Shared Environment–Different Genes: Speech-Language Development in a Pair of Dizygotic Twins with and Without MECP2 Mutation

This retrospective study compared the speech-language development of a pair of dizygotic twin girls during the first 2 years of life: one with typical development (Twin A) and one with atypical development (Twin B), who was later diagnosed with Rett syndrome (RTT). Audio snippets were extracted from home videos, with nearly equal representation from each child. The audio analysis focused on articulatory complexity, voice characteristics, and linguistic variability. Despite sharing the same social-communicative environment, the twins’ speech-language development diverged. From the first to second year of life, articulatory complexity and variability increased in the typically developing Twin A. In contrast, Twin B produced a high number of vocalizations in the 7th month, including canonical sounds with substantial variability. However, her vocalization quantity, complexity, and variability subsequently decreased, resulting in only sporadically discernable canonical vocalizations during her second year.
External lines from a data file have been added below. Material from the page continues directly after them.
(** [Object.entries(o)] for an object whose own enumerable properties were
    written in the order [props]: the properties whose key is an array
    index in ascending order, then the others in the order written. *)
Definition Object_entries {A} (props : list (string * A)) : list (string * A) :=
  (snd <$> foldr (λ '(n, p) sorted, insert_indexed n p sorted) []
             (omap (λ p, n ← array_index p.1; Some (n, p)) props))
  ++ filter (λ p, array_index p.1 = None) props.

(** ** buildVariantSelector *)

Definition buildVariantSelector `{Host}
    (recipe : RuntimeFn.t) (variants : VariantSelection) : Completion string :=
  let classNames := RuntimeFn.variants (RuntimeFn.classNames recipe) in
  parts ← for_of variants (λ '(variantName, variantValue) parts,
    if decide (variantValue = VUndefined) then Normal parts (* continue *) else
    let variantClassNames := get_property classNames variantName in
    if negb (found variantClassNames) then Normal parts (* continue *) else
    let key :=
      match variantValue with
      | VBool b => if b then "true" else "false"
      | _ => ToPropertyKey variantValue
      end in
    className ← member variantClassNames key;
    if ToBoolean className
    then Normal (parts ++ ["." +:+ ToString className])
    else Normal parts) [];
  mret (join parts "").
This developmental trajectory points to very early stagnation and regression in Twin B, occurring earlier than typically observed. While Twin B displayed a range of typical vocalization features, deviations in the density and distribution of inspiratory and high-pitched vocalizations during the first year further suggest early speech-language abnormalities in RTT, preceding frank developmental stagnation and regression. As the study relied on limited retrospective data, the findings should be interpreted with caution, and further investigation is needed. Nevertheless, this twin study provides a unique perspective that deepens our understanding of early speech-language developmental profiles in RTT, especially in light of the intertwinement of genetic, individual, and contextual factors.